◆ **What is expected**
Give again, word for word, every line below from the one that has "[output_queue.get(timeout=0.1)], or [queue.Empty]" through the one that has "[_switch]), the operations", both included, and no others.

Stored data entries
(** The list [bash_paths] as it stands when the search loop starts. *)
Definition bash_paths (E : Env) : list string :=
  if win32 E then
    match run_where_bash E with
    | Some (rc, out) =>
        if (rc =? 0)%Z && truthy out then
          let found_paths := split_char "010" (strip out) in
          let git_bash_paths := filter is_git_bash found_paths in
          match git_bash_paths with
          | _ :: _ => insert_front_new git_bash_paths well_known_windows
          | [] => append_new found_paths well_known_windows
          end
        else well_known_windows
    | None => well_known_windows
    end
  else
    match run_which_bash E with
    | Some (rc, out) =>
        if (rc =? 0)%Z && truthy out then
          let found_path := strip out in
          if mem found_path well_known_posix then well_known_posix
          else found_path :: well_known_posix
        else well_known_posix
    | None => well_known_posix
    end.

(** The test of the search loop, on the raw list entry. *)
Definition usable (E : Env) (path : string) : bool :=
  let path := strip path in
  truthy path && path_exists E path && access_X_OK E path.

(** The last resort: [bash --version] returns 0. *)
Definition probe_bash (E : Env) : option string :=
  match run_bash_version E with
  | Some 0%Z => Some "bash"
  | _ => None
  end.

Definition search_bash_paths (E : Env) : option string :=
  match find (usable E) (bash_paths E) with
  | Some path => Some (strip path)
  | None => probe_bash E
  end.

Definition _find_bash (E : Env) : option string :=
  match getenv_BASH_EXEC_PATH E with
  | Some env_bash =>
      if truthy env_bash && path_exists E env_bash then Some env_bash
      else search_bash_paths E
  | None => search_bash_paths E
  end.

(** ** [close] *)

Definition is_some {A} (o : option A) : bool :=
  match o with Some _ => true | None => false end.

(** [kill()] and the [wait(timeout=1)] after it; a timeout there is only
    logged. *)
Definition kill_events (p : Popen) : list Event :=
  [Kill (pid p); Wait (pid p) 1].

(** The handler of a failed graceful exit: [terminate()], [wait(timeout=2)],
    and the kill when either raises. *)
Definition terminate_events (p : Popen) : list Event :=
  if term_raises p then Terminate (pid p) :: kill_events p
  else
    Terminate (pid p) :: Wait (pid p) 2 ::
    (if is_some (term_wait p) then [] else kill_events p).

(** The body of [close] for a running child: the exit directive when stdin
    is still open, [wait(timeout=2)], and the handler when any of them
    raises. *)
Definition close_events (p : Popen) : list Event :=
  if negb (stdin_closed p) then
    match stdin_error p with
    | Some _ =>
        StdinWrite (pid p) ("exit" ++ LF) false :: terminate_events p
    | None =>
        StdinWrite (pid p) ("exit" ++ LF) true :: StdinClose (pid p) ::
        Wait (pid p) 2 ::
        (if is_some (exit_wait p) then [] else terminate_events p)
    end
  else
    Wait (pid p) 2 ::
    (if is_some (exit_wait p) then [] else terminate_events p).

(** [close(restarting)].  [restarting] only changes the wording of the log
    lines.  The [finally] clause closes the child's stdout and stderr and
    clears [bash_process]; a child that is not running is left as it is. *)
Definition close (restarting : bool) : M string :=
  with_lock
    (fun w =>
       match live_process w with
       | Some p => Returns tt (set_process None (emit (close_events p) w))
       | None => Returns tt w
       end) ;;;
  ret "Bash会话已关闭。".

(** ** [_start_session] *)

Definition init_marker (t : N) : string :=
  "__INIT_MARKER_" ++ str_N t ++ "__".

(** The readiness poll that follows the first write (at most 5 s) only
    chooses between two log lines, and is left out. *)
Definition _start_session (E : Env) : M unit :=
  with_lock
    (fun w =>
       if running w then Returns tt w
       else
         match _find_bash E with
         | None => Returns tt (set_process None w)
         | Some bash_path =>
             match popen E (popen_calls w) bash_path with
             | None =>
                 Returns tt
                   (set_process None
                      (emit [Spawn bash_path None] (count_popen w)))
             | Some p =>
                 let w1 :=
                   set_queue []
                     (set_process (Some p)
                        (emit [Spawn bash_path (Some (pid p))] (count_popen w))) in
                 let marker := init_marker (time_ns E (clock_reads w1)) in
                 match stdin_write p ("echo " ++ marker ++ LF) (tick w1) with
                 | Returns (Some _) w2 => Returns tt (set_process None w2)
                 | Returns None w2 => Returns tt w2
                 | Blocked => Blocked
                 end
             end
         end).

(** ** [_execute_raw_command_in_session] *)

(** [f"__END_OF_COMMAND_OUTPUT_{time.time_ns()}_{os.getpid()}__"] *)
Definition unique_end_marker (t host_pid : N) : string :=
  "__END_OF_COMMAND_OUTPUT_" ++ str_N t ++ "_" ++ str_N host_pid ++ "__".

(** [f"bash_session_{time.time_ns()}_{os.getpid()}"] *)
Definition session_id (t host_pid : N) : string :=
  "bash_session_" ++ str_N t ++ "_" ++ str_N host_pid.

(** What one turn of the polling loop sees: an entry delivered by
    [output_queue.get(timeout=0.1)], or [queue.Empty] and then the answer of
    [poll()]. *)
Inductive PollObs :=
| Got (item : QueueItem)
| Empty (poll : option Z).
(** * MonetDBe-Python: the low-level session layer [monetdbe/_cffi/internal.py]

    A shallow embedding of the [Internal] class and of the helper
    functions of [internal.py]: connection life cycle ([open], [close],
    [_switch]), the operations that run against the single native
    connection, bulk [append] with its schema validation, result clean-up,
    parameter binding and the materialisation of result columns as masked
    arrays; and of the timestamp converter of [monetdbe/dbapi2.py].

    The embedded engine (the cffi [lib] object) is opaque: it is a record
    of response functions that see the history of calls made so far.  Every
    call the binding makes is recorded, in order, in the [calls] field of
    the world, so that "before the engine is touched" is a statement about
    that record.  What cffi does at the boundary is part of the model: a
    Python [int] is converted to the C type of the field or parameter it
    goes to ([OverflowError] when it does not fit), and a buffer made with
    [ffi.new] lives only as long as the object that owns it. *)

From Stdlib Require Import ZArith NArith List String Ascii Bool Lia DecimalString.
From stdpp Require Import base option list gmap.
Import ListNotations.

◆ **Your response**
    [output_queue.get(timeout=0.1)], or [queue.Empty] and then the answer of
    [poll()]. *)
Inductive PollObs :=
| Got (item : QueueItem)
| Empty (poll : option Z).
(** * MonetDBe-Python: the low-level session layer [monetdbe/_cffi/internal.py]

    A shallow embedding of the [Internal] class and of the helper
    functions of [internal.py]: connection life cycle ([open], [close],
    [_switch]), the operations that run against the single native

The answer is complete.